**What the exercise asks:**
Once you find the line containing "eexists. split; [vm_compute; reflexivity|]." in the data below, copy it and each following line exactly, up to and including the line containing "runs in a session of no", and nothing else.

**Provided information:**
----
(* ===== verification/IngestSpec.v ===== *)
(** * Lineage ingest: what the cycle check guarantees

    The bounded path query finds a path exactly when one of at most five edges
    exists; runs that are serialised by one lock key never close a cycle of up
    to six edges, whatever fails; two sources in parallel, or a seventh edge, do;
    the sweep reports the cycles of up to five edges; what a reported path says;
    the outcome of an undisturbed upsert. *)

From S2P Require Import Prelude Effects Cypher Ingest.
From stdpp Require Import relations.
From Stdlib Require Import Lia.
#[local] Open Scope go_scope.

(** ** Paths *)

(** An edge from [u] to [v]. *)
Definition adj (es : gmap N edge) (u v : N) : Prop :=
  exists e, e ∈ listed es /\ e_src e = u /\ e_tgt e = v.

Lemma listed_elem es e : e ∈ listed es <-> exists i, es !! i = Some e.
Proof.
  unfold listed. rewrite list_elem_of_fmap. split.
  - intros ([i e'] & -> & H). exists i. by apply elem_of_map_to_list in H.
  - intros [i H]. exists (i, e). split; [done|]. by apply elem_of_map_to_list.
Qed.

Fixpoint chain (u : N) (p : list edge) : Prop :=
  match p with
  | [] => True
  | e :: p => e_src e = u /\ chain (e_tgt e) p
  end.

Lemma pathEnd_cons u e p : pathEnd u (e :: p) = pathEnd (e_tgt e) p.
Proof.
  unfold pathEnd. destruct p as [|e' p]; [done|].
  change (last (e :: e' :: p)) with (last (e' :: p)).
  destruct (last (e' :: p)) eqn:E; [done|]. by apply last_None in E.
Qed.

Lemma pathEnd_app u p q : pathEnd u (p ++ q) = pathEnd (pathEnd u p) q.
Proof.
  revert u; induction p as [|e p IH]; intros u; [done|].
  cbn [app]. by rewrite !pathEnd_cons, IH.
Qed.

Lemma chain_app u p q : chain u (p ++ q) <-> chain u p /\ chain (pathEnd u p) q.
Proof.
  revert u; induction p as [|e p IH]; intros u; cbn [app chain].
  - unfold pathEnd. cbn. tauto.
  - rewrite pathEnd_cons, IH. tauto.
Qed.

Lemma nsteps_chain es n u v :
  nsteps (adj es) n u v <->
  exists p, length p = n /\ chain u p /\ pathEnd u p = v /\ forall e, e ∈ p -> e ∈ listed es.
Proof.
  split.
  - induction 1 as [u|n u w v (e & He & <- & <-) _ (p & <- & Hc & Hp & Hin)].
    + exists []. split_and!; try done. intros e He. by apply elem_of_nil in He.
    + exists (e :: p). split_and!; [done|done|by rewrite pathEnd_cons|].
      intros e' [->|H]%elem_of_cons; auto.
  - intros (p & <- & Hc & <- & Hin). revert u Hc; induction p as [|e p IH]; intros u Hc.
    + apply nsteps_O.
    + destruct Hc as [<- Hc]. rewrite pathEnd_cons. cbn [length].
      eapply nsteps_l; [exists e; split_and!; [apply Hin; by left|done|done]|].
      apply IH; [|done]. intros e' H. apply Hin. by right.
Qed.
----
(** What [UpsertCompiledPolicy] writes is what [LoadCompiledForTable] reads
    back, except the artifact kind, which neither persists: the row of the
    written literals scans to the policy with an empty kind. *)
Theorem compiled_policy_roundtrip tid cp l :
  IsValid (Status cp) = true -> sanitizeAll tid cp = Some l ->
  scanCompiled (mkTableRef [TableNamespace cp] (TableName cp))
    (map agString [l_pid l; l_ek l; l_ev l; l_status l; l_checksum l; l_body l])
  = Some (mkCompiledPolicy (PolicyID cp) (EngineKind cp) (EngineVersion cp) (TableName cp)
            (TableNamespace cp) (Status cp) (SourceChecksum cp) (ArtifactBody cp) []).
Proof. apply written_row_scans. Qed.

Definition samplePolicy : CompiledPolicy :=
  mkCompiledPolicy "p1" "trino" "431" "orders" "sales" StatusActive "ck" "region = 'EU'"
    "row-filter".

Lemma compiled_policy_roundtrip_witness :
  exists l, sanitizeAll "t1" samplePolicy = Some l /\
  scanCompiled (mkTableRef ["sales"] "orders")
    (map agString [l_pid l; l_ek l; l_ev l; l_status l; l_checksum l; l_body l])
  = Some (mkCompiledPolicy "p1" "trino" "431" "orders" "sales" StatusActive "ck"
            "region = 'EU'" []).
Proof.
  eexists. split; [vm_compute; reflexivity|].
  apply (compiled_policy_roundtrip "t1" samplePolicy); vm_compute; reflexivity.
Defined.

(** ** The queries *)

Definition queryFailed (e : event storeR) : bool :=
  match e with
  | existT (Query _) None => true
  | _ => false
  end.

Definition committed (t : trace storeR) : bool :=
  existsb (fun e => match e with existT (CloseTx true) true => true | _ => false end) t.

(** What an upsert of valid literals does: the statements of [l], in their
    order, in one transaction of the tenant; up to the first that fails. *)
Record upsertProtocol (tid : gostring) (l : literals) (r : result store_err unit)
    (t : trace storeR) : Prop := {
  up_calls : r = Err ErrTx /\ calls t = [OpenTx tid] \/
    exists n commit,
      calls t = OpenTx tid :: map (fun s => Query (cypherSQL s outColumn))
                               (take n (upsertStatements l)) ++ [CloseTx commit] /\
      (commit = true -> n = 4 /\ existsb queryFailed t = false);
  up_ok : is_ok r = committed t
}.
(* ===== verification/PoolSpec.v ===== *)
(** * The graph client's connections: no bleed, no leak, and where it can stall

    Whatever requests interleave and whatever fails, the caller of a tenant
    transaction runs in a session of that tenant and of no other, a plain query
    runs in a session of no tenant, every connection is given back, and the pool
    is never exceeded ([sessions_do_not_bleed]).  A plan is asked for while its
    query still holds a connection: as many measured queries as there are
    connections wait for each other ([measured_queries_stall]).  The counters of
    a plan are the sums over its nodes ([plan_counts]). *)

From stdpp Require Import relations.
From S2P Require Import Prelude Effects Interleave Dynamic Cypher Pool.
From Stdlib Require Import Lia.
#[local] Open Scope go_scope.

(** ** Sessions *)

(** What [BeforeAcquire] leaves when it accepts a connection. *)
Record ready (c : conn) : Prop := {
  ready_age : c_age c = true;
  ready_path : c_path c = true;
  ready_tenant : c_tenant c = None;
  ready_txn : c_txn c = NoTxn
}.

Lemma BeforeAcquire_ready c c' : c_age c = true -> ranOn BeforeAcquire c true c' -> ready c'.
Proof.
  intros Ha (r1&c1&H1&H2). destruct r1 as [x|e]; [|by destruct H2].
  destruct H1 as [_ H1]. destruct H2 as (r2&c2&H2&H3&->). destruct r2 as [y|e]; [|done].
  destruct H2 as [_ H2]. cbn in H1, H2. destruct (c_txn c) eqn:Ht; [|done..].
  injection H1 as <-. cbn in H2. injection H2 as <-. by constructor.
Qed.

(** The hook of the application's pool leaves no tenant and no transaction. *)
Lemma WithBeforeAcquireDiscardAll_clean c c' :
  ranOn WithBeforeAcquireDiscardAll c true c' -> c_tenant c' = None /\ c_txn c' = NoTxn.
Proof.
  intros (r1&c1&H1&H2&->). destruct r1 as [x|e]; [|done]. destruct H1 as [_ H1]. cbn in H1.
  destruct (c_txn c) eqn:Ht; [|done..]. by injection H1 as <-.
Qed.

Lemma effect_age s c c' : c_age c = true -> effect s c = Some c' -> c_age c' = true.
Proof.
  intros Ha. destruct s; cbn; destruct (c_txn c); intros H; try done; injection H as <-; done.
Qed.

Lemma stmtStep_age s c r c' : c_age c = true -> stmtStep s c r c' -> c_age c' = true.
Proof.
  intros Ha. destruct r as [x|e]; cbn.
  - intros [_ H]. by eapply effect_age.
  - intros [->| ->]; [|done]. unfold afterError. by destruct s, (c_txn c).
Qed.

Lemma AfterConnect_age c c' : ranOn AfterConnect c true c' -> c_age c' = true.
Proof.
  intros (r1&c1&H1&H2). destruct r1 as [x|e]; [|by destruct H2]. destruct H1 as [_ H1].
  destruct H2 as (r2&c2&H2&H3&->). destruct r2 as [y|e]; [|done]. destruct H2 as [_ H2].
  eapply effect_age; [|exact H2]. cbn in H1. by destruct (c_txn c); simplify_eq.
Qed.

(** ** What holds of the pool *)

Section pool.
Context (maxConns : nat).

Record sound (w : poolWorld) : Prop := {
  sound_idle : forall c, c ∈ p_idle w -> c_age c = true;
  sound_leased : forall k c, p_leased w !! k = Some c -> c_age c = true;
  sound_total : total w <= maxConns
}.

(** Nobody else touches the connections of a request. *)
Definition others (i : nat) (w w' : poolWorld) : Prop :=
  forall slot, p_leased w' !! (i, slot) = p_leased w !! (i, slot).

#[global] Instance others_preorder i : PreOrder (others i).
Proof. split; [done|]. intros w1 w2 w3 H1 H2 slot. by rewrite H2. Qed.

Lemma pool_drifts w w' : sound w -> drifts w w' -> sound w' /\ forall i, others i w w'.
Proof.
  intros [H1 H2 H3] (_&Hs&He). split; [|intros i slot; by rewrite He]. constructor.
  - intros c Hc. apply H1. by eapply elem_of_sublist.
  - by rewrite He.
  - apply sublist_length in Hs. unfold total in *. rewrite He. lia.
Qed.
----
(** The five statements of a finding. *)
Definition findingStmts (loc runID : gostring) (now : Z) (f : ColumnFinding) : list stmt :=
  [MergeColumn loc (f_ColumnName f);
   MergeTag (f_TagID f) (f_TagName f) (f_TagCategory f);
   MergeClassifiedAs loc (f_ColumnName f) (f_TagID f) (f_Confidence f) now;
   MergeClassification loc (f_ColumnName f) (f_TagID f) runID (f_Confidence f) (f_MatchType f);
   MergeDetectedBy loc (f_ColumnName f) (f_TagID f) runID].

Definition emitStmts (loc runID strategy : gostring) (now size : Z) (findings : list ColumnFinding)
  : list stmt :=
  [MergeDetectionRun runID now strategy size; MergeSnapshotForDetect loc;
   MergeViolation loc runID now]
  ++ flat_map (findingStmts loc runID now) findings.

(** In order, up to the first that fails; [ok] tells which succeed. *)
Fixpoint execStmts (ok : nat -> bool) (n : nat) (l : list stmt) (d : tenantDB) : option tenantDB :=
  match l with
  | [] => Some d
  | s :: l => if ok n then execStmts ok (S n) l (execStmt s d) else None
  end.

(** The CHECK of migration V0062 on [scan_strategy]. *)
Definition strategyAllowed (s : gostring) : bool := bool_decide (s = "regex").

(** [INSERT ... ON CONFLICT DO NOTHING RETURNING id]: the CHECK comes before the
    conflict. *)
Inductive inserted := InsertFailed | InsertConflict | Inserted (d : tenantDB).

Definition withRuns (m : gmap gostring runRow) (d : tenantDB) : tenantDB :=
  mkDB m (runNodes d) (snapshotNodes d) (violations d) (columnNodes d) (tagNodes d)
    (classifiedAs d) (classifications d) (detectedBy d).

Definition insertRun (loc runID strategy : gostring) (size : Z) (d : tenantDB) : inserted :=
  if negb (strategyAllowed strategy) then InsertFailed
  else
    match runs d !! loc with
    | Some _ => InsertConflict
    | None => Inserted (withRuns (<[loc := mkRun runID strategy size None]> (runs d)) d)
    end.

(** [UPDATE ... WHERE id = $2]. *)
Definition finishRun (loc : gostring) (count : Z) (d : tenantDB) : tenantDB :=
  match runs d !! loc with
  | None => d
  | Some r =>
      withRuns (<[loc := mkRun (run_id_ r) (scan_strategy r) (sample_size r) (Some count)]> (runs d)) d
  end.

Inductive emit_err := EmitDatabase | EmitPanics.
----
**Exercise output:**
  eexists. split; [vm_compute; reflexivity|].
  apply (compiled_policy_roundtrip "t1" samplePolicy); vm_compute; reflexivity.
Defined.

(** ** The queries *)

Definition queryFailed (e : event storeR) : bool :=
  match e with
  | existT (Query _) None => true
  | _ => false
  end.

Definition committed (t : trace storeR) : bool :=
  existsb (fun e => match e with existT (CloseTx true) true => true | _ => false end) t.

(** What an upsert of valid literals does: the statements of [l], in their
    order, in one transaction of the tenant; up to the first that fails. *)
Record upsertProtocol (tid : gostring) (l : literals) (r : result store_err unit)
    (t : trace storeR) : Prop := {
  up_calls : r = Err ErrTx /\ calls t = [OpenTx tid] \/
    exists n commit,
      calls t = OpenTx tid :: map (fun s => Query (cypherSQL s outColumn))
                               (take n (upsertStatements l)) ++ [CloseTx commit] /\
      (commit = true -> n = 4 /\ existsb queryFailed t = false);
  up_ok : is_ok r = committed t
}.
(* ===== verification/PoolSpec.v ===== *)
(** * The graph client's connections: no bleed, no leak, and where it can stall

    Whatever requests interleave and whatever fails, the caller of a tenant
    transaction runs in a session of that tenant and of no other, a plain query
    runs in a session of no tenant, every connection is given back, and the pool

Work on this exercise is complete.